The ability to accurately detect the two rarest types, Tat/SPII and Sec/SPIII, is a marked improvement; previous versions often struggled with these types due to a lack of sufficient training data. The Tat pathway, for example, is used for folded proteins and requires a distinct twin-arginine motif within its signal peptide. The model is now capable of recognizing the subtle differences between a standard Tat signal peptide (cleaved by Signal Peptidase I) and a Tat lipoprotein signal peptide (cleaved by Signal Peptidase II).

Furthermore, the model introduces flexibility by no longer requiring the user to specify the organism type for prokaryotic sequences.
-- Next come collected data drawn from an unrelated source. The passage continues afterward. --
(** The CIDs are those of stored nodes at these prefixes. *)
Definition wrote s (written : list Cid) (prefixes : list bytes) : Prop :=
  Forall2 (λ cid p, ∃ node, get_node limits s cid = Ok node ∧ node_prefix node = hex_lower p) written prefixes.

Lemma wrote_kept s s' written prefixes : kept s s' → wrote s written prefixes → wrote s' written prefixes.
Proof. intros Hk Hw. eapply Forall2_impl; [exact Hw|]. intros cid p (node & Hg & Hp). exists node. split; [by eapply get_node_kept|done]. Qed.

Lemma wrote_snoc s written prefixes cid p node :
  wrote s written prefixes → get_node limits s cid = Ok node → node_prefix node = hex_lower p →
  wrote s (written ++ [cid]) (prefixes ++ [p]).
Proof. intros Hw Hg Hp. apply Forall2_app; [done|]. repeat constructor. by exists node. Qed.

(** Blocks at different prefixes are different. *)
Lemma wrote_distinct s written prefixes : wrote s written prefixes → NoDup prefixes → NoDup written.
Proof.
  unfold wrote. induction 1 as [|cid p written prefixes (node & Hg & Hp) Hw IH]; [constructor|].
  intros [Hout Hn]%NoDup_cons. constructor; [|by apply IH]. intros Hin. apply Hout.
  apply list_elem_of_lookup in Hin as [i Hi]. destruct (Forall2_lookup_l _ _ _ _ _ Hw Hi) as (q & Hq & node' & Hg' & Hp').
  assert (node' = node) as -> by congruence. rewrite Hp in Hp'. apply hex_lower_inj in Hp' as ->. by eapply list_elem_of_lookup_2.
Qed.

Lemma put_node_Ok s node cid s' :
  put_node limits node s = (Ok cid, s') → get_node limits s' cid = Ok node ∧ kept s s'.
Proof.
  intros Hput. destruct (PageTableNode_validate node limits) as [[]|e] eqn:Hv.
  - destruct (put_node_yields limits Hmax s node Hv) as (r & s1 & Hr & Hk & HQ). rewrite Hput in Hr.
    apply pair_eq in Hr as [<- <-]. done.
  - unfold put_node, mbind, stm_bind, lift in Hput. rewrite Hv in Hput. done.
Qed.

Lemma write_level_wrote empty (nodes : list (bytes * PageTableNode)) : ∀ parents written prefixes s parents' written' s',
  (∀ p node, (p, node) ∈ nodes → node_prefix node = hex_lower p) → placed parents → wrote s written prefixes →
  write_level limits empty nodes parents written s = (Ok (parents', written'), s') →
  placed parents' ∧ dom parents' = dom parents ∧ kept s s'
  ∧ ∃ added, sublist added nodes.*1 ∧ wrote s' written' (prefixes ++ added).
Proof.
  induction nodes as [|[p node] nodes IH]; intros parents written prefixes s parents' written' s' Hn Hp Hw; cbn [write_level].
  { intros [[= <- <-] <-]%pair_eq. split_and!; [done..|]. exists []. rewrite app_nil_r. done. }
  intros (parent & s1 & [Hpar%ok_or_Ok <-]%pair_eq & ([cid w1] & s2 & Hput & (e & s3 & [_ <-]%pair_eq & Hrest)%stm_bind_Ok)%stm_bind_Ok)%stm_bind_Ok.
  assert (kept s s2 ∧ ∃ new, sublist new [p] ∧ wrote s2 w1 (prefixes ++ new)) as (Hk & new & Hnew & Hw1).
  { unfold put_unless in Hput. destruct (empty node).
    - apply pair_eq in Hput as [[= <- <-] <-]. split; [done|]. exists []. rewrite app_nil_r. split; [repeat constructor|done].
    - apply stm_bind_Ok in Hput as (c & s4 & [Hg Hk]%put_node_Ok & [[= <- <-] <-]%pair_eq). split; [done|].
      exists [p]. split; [done|]. eapply wrote_snoc; [by eapply wrote_kept|done|]. apply Hn. by left. }
  apply (IH _ _ (prefixes ++ new)) in Hrest as (Hp' & Hd & Hk' & added & Hadd & Hw').
  - split_and!; [done| |by etrans|].
    + rewrite Hd, dom_insert_L. apply elem_of_dom_2 in Hpar. set_solver.
    + exists (new ++ added). rewrite (assoc_L (++)). split; [|done]. apply (sublist_app new [p]); done.
  - intros q n Hq. apply Hn. by right.
  - apply placed_insert; [done|exact (Hp _ _ Hpar)].
  - done.
Qed.

Lemma nodes_at_Ok nodes keys l :
  nodes_at nodes keys = Ok l → (∀ p node, (p, node) ∈ l → nodes !! p = Some node) ∧ l.*1 = in_order keys.
Proof.
  unfold nodes_at. assert (∀ ks acc l, (∀ p node, (p, node) ∈ acc → nodes !! p = Some node) →
    try_foldl (λ acc p, node ← ok_or (nodes !! p) SqlitePanicked; Ok (acc ++ [(p, node)])) acc ks = Ok l →
    (∀ p node, (p, node) ∈ l → nodes !! p = Some node) ∧ l.*1 = acc.*1 ++ ks) as Hgen.
  { clear. induction ks as [|p ks IH]; intros acc l Hacc; cbn [try_foldl].
    - intros <-%Ok_inj. by rewrite app_nil_r.
    - intros (acc' & (node & Hn%ok_or_Ok & <-%Ok_inj)%bind_Ok & Hl)%bind_Ok. apply IH in Hl as [Hl ->].
      + split; [done|]. by rewrite fmap_app, <-(assoc_L (++)).
      + intros q n [Hq|Hq]%elem_of_app; [by apply Hacc|]. by apply list_elem_of_singleton in Hq as [= -> ->]. }
  apply Hgen. by intros p node ?%elem_of_nil.
Qed.

Lemma in_order_spec (keys : gset bytes) : NoDup (in_order keys) ∧ length (in_order keys) = size keys ∧ ∀ p, p ∈ in_order keys ↔ p ∈ keys.
Proof.
  unfold in_order. assert (merge_sort prefix_le (elements keys) ≡ₚ elements keys) as Hp by apply merge_sort_Permutation.
  rewrite Hp. split; [apply NoDup_elements|]. split; [done|]. intros p. by rewrite Hp, elem_of_elements.
Qed.

Lemma size_parents (keys : gset bytes) : size (parents_of keys) ≤ size keys.
Proof. unfold parents_of, set_map. etrans; [apply size_listed|]. by rewrite length_fmap. Qed.

(** One level: the blocks it adds are nodes at some of its prefixes. *)
Lemma level_wrote (empty : PageTableNode → bool) (nodes parents : gmap bytes PageTableNode) (keys : gset bytes) (written : list Cid) (prefixes : list bytes) s (l : list (bytes * PageTableNode)) parents' written' s' :
  placed nodes → placed parents → wrote s written prefixes → nodes_at nodes keys = Ok l →
  write_level limits empty l parents written s = (Ok (parents', written'), s') →
  placed parents' ∧ kept s s' ∧ ∃ added, NoDup added ∧ length added ≤ size keys ∧ (∀ p, p ∈ added → p ∈ keys)
    ∧ wrote s' written' (prefixes ++ added).
Proof.
  intros Hn Hp Hw [Hl Hkeys]%nodes_at_Ok Hlev. destruct (in_order_spec keys) as (Hd & Hlen & Hin).
  apply (write_level_wrote _ _ _ _ prefixes) in Hlev as (Hp' & _ & Hk & added & Hsub & Hw'); [|by eauto|done|done].
  rewrite Hkeys in Hsub. split_and!; [done|done|]. exists added. split_and!; [by eapply sublist_NoDup| | |done].
  - rewrite <-Hlen. by apply sublist_length.
  - intros p Hpa. apply Hin. by eapply elem_of_sublist.
Qed.

Lemma parents_length (k : nat) (keys : gset bytes) (p : bytes) :
  (∀ q, q ∈ keys → length q = Datatypes.S k) → p ∈ parents_of keys → length p = k.
Proof. intros Hk (q & -> & Hq)%elem_of_parents. rewrite length_take, (Hk q Hq). lia. Qed.

Lemma write_back_wrote (root_node : PageTableNode) (l : Loaded) (lv : gmap bytes PageTableNode) s u s' :
  node_prefix root_node = hex_lower [] → loaded_placed l → placed lv → (∀ p, p ∈ dom lv → length p = 3) →
  write_back limits root_node l lv s = (Ok u, s') →
  ∃ prefixes, wrote s' (written_nodes u) prefixes ∧ NoDup prefixes ∧ length prefixes ≤ 1 + 3 * size (dom lv)
    ∧ new_root u ∈ written_nodes u.
Proof.
  intros Hroot (Hp1 & Hp2 & _) Hlv Hlen.
  intros (n3 & ? & [Hn3 <-]%pair_eq & ([two w2] & s2 & Hl2 & (n2 & ? & [Hn2 <-]%pair_eq & ([one w1] & s1 & Hl1 &
    (n1 & ? & [Hn1 <-]%pair_eq & ([top w0] & s0 & Hl0 & (node & ? & [Hnode%ok_or_Ok <-]%pair_eq & (cid & s4 & Hput &
    [<-%Ok_inj <-]%pair_eq)%stm_bind_Ok)%stm_bind_Ok)%stm_bind_Ok)%stm_bind_Ok)%stm_bind_Ok)%stm_bind_Ok)%stm_bind_Ok)%stm_bind_Ok.
  eapply (level_wrote _ _ _ _ _ []) in Hl2 as (Hpl2 & Hk2 & a3 & Hd3 & Hs3 & Hi3 & Hw2); [|done|done|constructor|done].
  eapply level_wrote in Hl1 as (Hpl1 & Hk1 & a2 & Hd2 & Hs2 & Hi2 & Hw1); [|done|done|done|done].
  eapply level_wrote in Hl0 as (Hpl0 & Hk0 & a1 & Hd1 & Hs1 & Hi1 & Hw0); [|done| |done|done].
  2:{ by intros p nd [<- <-]%lookup_singleton_Some. }
  apply put_node_Ok in Hput as [Hg Hk4].
  exists ((([] ++ a3) ++ a2) ++ a1 ++ [[]]). rewrite (assoc_L (++)). cbn [written_nodes new_root].
  assert (∀ p, p ∈ a3 → length p = 3) as L3 by auto.
  assert (∀ p, p ∈ a2 → length p = 2) as L2 by (intros p Hp; by eapply parents_length; [apply Hlen|apply Hi2]).
  assert (∀ p, p ∈ a1 → length p = 1) as L1.
  { intros p Hp. eapply (parents_length 1); [|by apply Hi1]. intros q Hq. by eapply parents_length. }
  split_and!.
  - eapply wrote_snoc; [by eapply wrote_kept|done|]. by apply (Hpl0 []).
  - cbn [app]. rewrite !NoDup_app. split_and!; [done| |done| |done| |apply NoDup_singleton].
    all: intros p Hp; rewrite ?elem_of_app, ?list_elem_of_singleton in *.
    + intros Hp2'. specialize (L3 p Hp). specialize (L2 p Hp2'). lia.
    + intros Hp1'. destruct Hp as [Hp|Hp]; [specialize (L3 p Hp)|specialize (L2 p Hp)]; specialize (L1 p Hp1'); lia.
    + intros ->. destruct Hp as [[Hp|Hp]|Hp]; [specialize (L3 _ Hp)|specialize (L2 _ Hp)|specialize (L1 _ Hp)]; done.
  - cbn [app]. rewrite !length_app. cbn [length].
    pose proof (size_parents (dom lv)). pose proof (size_parents (parents_of (dom lv))). lia.
  - apply elem_of_app. right. by left.
Qed.

(** ** The written nodes are enough

    [base] is the store before the transaction.  Every child of a node that the
    transaction holds or writes is a block of the old table or a written one. *)

Definition old (base : S) (before : gmap N PageReference) (cid : Cid) : Prop :=
  ∃ h p child, restrict p before ≠ ∅ ∧ get_node limits base cid = Ok child ∧ denotes limits h p base child (restrict p before).

Definition linked (base : S) (before : gmap N PageReference) (written : list Cid) (node : PageTableNode) : Prop :=
  Forall (λ c, child_node c ∈ written ∨ old base before (child_node c)) (children node).

Definition all_linked (base : S) (before : gmap N PageReference) s (written : list Cid) : Prop :=
  ∀ cid, cid ∈ written → ∃ node, get_node limits s cid = Ok node ∧ linked base before written node.

Lemma linked_mono (base : S) before (w w' : list Cid) node : (∀ c, c ∈ w → c ∈ w') → linked base before w node → linked base before w' node.
Proof. intros Hsub Hl. eapply Forall_impl; [exact Hl|]. intros c [Hc|Hc]; [left; by apply Hsub|by right]. Qed.

Lemma denotes_linked h p base before node : denotes limits h p base node (restrict p before) → linked base before [] node.
Proof.
  intros Hd. pose proof (denotes_depth limits Hmax _ _ _ _ _ Hd) as Hl. destruct h as [|h]; destruct Hd as [_ Hd].
  - destruct Hd as (ps & -> & _). constructor.
  - destruct Hd as (cs & -> & _ & Hok & Hc). apply Forall_forall. intros [e cid] Hin. right. specialize (Hc e).
    cbn [child_node]. apply (child_at_Some cs e cid (internal_sorted _ _ Hok)) in Hin. rewrite Hin, restrict_restrict in Hc by lia.
    destruct Hc as (Hne & child & Hg & Hd). by exists h, (p ++ [e]), child.
Qed.

Lemma set_child_Forall (P : PageTableChild → Prop) cs e cid :
  Forall P cs → (∀ k, cid = Some k → P (mkTableChild e k)) → Forall P (set_child cs e cid).
Proof.
  intros Hcs Hk. unfold set_child. destruct (search_by _ _ _) as [i|i], cid as [k|].
  - apply Forall_insert; auto.
  - by apply Forall_delete.
  - apply Forall_app. split; [by apply Forall_take|]. constructor; [by apply Hk|by apply Forall_drop].
  - done.
Qed.

Lemma write_level_linked (base : S) (before : gmap N PageReference) (empty : PageTableNode → bool) (nodes : list (bytes * PageTableNode)) :
  ∀ (parents : gmap bytes PageTableNode) written s parents' written' s',
  (∀ p node, (p, node) ∈ nodes → linked base before written node) → (∀ p node, parents !! p = Some node → linked base before written node) →
  all_linked base before s written → write_level limits empty nodes parents written s = (Ok (parents', written'), s') →
  (∀ c, c ∈ written → c ∈ written') ∧ (∀ p node, parents' !! p = Some node → linked base before written' node) ∧ all_linked base before s' written'.
Proof.
  induction nodes as [|[p node] nodes IH]; intros parents written s parents' written' s' Hn Hp Ha; cbn [write_level].
  { by intros [[= <- <-] <-]%pair_eq. }
  intros (parent & s1 & [Hpar%ok_or_Ok <-]%pair_eq & ([cid w1] & s2 & Hput & (e & s3 & [_ <-]%pair_eq & Hrest)%stm_bind_Ok)%stm_bind_Ok)%stm_bind_Ok.
  assert ((∀ c, c ∈ written → c ∈ w1) ∧ (∀ k, cid = Some k → k ∈ w1) ∧ all_linked base before s2 w1) as (Hsub & Hcid & Ha1).
  { unfold put_unless in Hput. destruct (empty node); [by apply pair_eq in Hput as [[= <- <-] <-]|].
    apply stm_bind_Ok in Hput as (c & s4 & [Hg Hk]%put_node_Ok & [[= <- <-] <-]%pair_eq).
    assert (∀ d, d ∈ written → d ∈ written ++ [c]) as Hs by (intros d Hd; apply elem_of_app; by left).
    split_and!; [done|intros k [= <-]; apply elem_of_app; right; by left|].
    intros d [Hd| ->%list_elem_of_singleton]%elem_of_app.
    - destruct (Ha d Hd) as (nd & Hgd & Hl). exists nd. split; [by eapply get_node_kept|by eapply linked_mono].
    - exists node. split; [done|]. eapply linked_mono; [done|]. apply (Hn p). by left. }
  apply IH in Hrest as (Hsub' & Hp' & Ha').
  - split_and!; auto.
  - intros q nd Hq. eapply linked_mono; [done|]. apply (Hn q). by right.
  - intros q nd [[<- <-]|[_ Hq]]%lookup_insert_Some; [|by eapply linked_mono, Hp].
    apply set_child_Forall; [eapply (linked_mono base before written w1 parent); [done|by eapply Hp]|]. intros k Hk. left. by apply Hcid.
  - done.
Qed.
While the user still selects between Eukarya and a generalized “Other” category (which encompasses all prokaryotes), the model can now accurately predict the various signal peptide types across Gram-positive bacteria, Gram-negative bacteria, and Archaea without prior taxonomic knowledge. This feature is particularly useful when analyzing metagenomic data, where the source organism for a given protein sequence is often unknown.

Beyond simple presence or absence, SignalP 6.0 provides detailed predictions of the positions of the biochemical sub-regions (n-, h-, and c-regions) for all predicted signal peptide types. This level of detail helps researchers understand the specific structural properties of the signal peptide being analyzed. The model’s capacity to predict these regions automatically is an aid, as delineating these borders previously required expert manual inspection.

Practical Application and Interpretation of Results

To utilize SignalP 6.0, researchers typically submit their protein sequences in the standard FASTA format. Users select the appropriate organism group—Eukarya or the generalized “Other” for all prokaryotes—and then choose between a “Fast” or “Slow” prediction mode. The “Fast” mode uses a reduced-size version of the model to quickly provide highly accurate probability predictions, suitable for most large-scale analyses.

The output provides a clear summary table listing the protein identifier, the predicted signal peptide type, and the precise location of the cleavage site, which is the boundary between the signal peptide and the mature protein. The tool also provides a distinct score or probability for the presence of each possible signal peptide type. These probabilities allow the user to gauge the confidence of the primary prediction against the possibility of other secretion pathways.

The most informative output for detailed analysis is the graphical representation, which plots the prediction scores across the length of the N-terminal sequence. This plot visualizes the three main scores: the signal peptide probability, the cleavage site probability, and the non-signal peptide probability. The signal peptide probability curve indicates the likelihood that a given amino acid belongs to a signal peptide.

The non-signal peptide probability curve shows the likelihood that the amino acid is part of the mature protein. The cleavage site probability is shown by a sharp peak, representing the most likely position where the signal peptidase will cut the protein. By examining where the signal peptide probability drops off and the cleavage site probability peaks, a user can confirm the prediction and accurately pinpoint the start of the functional protein.